The problem with the drill team was the same as with the rifle team. In the 1960s it became increasingly difficult to keep cadets interested in the team after their freshman or sophomore years. Even in 1965, the year after the drill team had been invited to participate in the Mardi Gras Parade, team Captain Arnold R. Johnson '66 found only two cadets interested in returning to the team. Thus, even though the success of the team had been enough to inspire the formation of a women's drill team in 1967, it was not enough to overcome the other attractions cadets found on campus.

Despite the fact that the Unit found it increasingly difficult to maintain the program of campus activities that had made it so successful in the 1920s and 1930s, it was still successful in its primary mission of carrying out a program of quality education and commissioning excellent officers. The Unit continued to do well in annual inspections. After the war, the Army did not reinstitute the recognition of Distinguished Colleges based on inspections, so that rank among ROTC units was far harder to determine.
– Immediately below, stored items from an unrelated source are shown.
Lemma SplitHostPort_bracketed host port : no_bracket host = true → is_port port = true →
  SplitHostPort ("[" +:+ host +:+ "]:" +:+ port) = Some (host, port).
Proof.
  unfold no_bracket, is_port, no_bracket. intros Hh Hp. bool_hyps.
  change ("[" +:+ host +:+ "]:" +:+ port) with (String "[" (host +:+ String "]" (String ":" port))).
  assert (El : String "[" (host +:+ String "]" (String ":" port)) =
               (String "[" host +:+ "]") +:+ String ":" port)
    by (by rewrite <-str_app_assoc).
  assert (Ei : str_index "]" (String "[" (host +:+ String "]" (String ":" port))) =
               Some (N.of_nat (String.length (String "[" host)))).
  { apply (str_index_app "]" (String "[" host)). by rewrite has_byte_cons. }
  assert (Ea : last_index ":" (String "[" (host +:+ String "]" (String ":" port))) =
               Some (N.succ (N.of_nat (String.length (String "[" host))))).
  { rewrite El, last_index_app by done. f_equal. rewrite str_length_app. cbn [String.length]. lia. }
  unfold SplitHostPort. rewrite Ea. cbn [mbind option_bind HasPrefix].
  change (HasPrefix _ "[") with true. cbv iota. rewrite Ei. cbn [mbind option_bind].
  rewrite N.eqb_refl. cbn [negb].
  assert (Et : str_take (N.of_nat (String.length (String "[" host)))
    (String "[" (host +:+ String "]" (String ":" port))) = String "[" host)
    by apply (str_take_app (String "[" host)).
  rewrite Et.
  assert (Ed : str_drop (N.to_nat (N.succ (N.of_nat (String.length (String "[" host)))))
    (String "[" (host +:+ String "]" (String ":" port))) = String ":" port)
    by apply (str_drop_succ_app (String "[" host) "]").
  rewrite Ed.
  assert (Ep : str_drop (N.to_nat (N.succ (N.succ (N.of_nat (String.length (String "[" host))))))
    (String "[" (host +:+ String "]" (String ":" port))) = port).
  { rewrite El. replace (N.succ (N.of_nat (String.length (String "[" host)))) with
      (N.of_nat (String.length (String "[" host +:+ "]"))) by (rewrite str_length_app; cbn [String.length]; lia).
    apply str_drop_succ_app. }
  rewrite Ep. change (Ascii.eqb "[" "[" && true) with true. cbv iota. cbn [str_drop].
  rewrite has_byte_app, !has_byte_cons.
  repeat match goal with H : has_byte _ _ = false |- _ => rewrite H end. reflexivity.
Qed.
Lemma SplitHostPort_plain host port :
  no_bracket host = true → has_byte ":" host = false → is_port port = true →
  SplitHostPort (host +:+ ":" +:+ port) = Some (host, port).
Proof.
  unfold no_bracket, is_port, no_bracket. intros Hh Hc Hp. bool_hyps.
  change (":" +:+ port) with (String ":" port).
  assert (Hp' : HasPrefix (host +:+ String ":" port) "[" = false).
  { destruct host as [|c host]; [done|]. cbn. destruct (Ascii.eqb_spec c "["); [|by destruct c as [[] [] [] [] [] [] [] []]].
    subst c. rewrite has_byte_cons in *. done. }
  unfold SplitHostPort. rewrite last_index_app by done. cbn [mbind option_bind]. rewrite Hp'.
  rewrite str_take_app, str_drop_succ_app, Hc, !has_byte_app, !has_byte_cons.
  repeat match goal with H : has_byte _ _ = false |- _ => rewrite H end. reflexivity.
Qed.
Lemma SplitHostPort_Join host port : no_bracket host = true → is_port port = true →
  SplitHostPort (JoinHostPort host port) = Some (host, port).
Proof.
  intros Hh Hp. unfold JoinHostPort. destruct (has_byte ":" host) eqn:Hc;
    [by apply SplitHostPort_bracketed|by apply SplitHostPort_plain].
Qed.

(** ** Keys of clients *)
Section key_facts.
Context `{NetIPText}.

(** C28: a client cannot choose its bucket.  Whatever headers a request carries, when its
    peer is not in the list of trusted proxies, or does not even parse as an address, its
    key is the host of the peer: a v4 or v6 address as the server writes it, with any
    port.  So neither a forged X-Forwarded-For nor a new connection escapes the limit. *)
Theorem untrusted_peer_key trusted r host port :
  r_RemoteAddr r = JoinHostPort host port →
  no_bracket host = true → is_port port = true →
  anyContains trusted (default addr_zero (ParseAddr host)) = false →
  ForwardedClientIP trusted r = host ∧ ClientIP r = host.
Proof.
  intros Hr Hh Hp Ht. pose proof (SplitHostPort_Join host port Hh Hp) as Hs.
  assert (Hc : ClientIP r = host) by (unfold ClientIP; by rewrite Hr, Hs).
  split; [|done]. unfold ForwardedClientIP, parseRemoteAddr. rewrite Hr, Hs, Ht, orb_true_r.
  exact Hc.
Qed.
End key_facts.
In some years, annual inspections gave no grades other than "satisfactory" and "unsatisfactory." Although the Ripon Unit always received a "satisfactory," comments on the inspections indicated that the Unit retained much of the superiority that had won for Ripon recognition as a "Distinguished College" in the earlier decades.

The continued capacity of the Ripon Unit to produce officers of the highest quality was recognized in another way, however. During the 1950s, the Army began the practice of awarding commissions in the regular army to 600-700 of the 12,000-14,000 graduating ROTC cadets. Each year, the Ripon Unit took great pride in the fact that it won a disproportionately large number of these commissions, usually picking up four to seven annually as an indication that the Unit continued to graduate some exceptionally fine officers.

In 1969, the Unit celebrated the 50th anniversary of its founding. The centerpiece of this celebration was a contest held in 1968 to design a new shoulder patch. The contest was extremely popular among the cadets, most of whom submitted at least one design proposal. Most of the 125 designs submitted in the contest have been lost, but a number have survived and they indicate that the ideas contained in the winner represented something of a consensus in terms of the view the cadets had of their program at this time. The winning design incorporated the school colors of red and white, which also symbolized the unit's motto of "Faith and Courage," the popular college athletic emblem (the head of a Native American), the college name, a set of palm leaves to symbolize scholarship, and the date, 1919. All in all, the badge would suggest that the cadets in 1969 were very much proud of their College, that they associated it with quality, and that they were proud of the tradition they felt was represented in their Unit. Thus, however severe and consuming the challenges and difficulties that had confronted the Unit in the 1950s and 1960s had been, the confidence of the cadets in the integrity of the Unit in itself had not been shaken.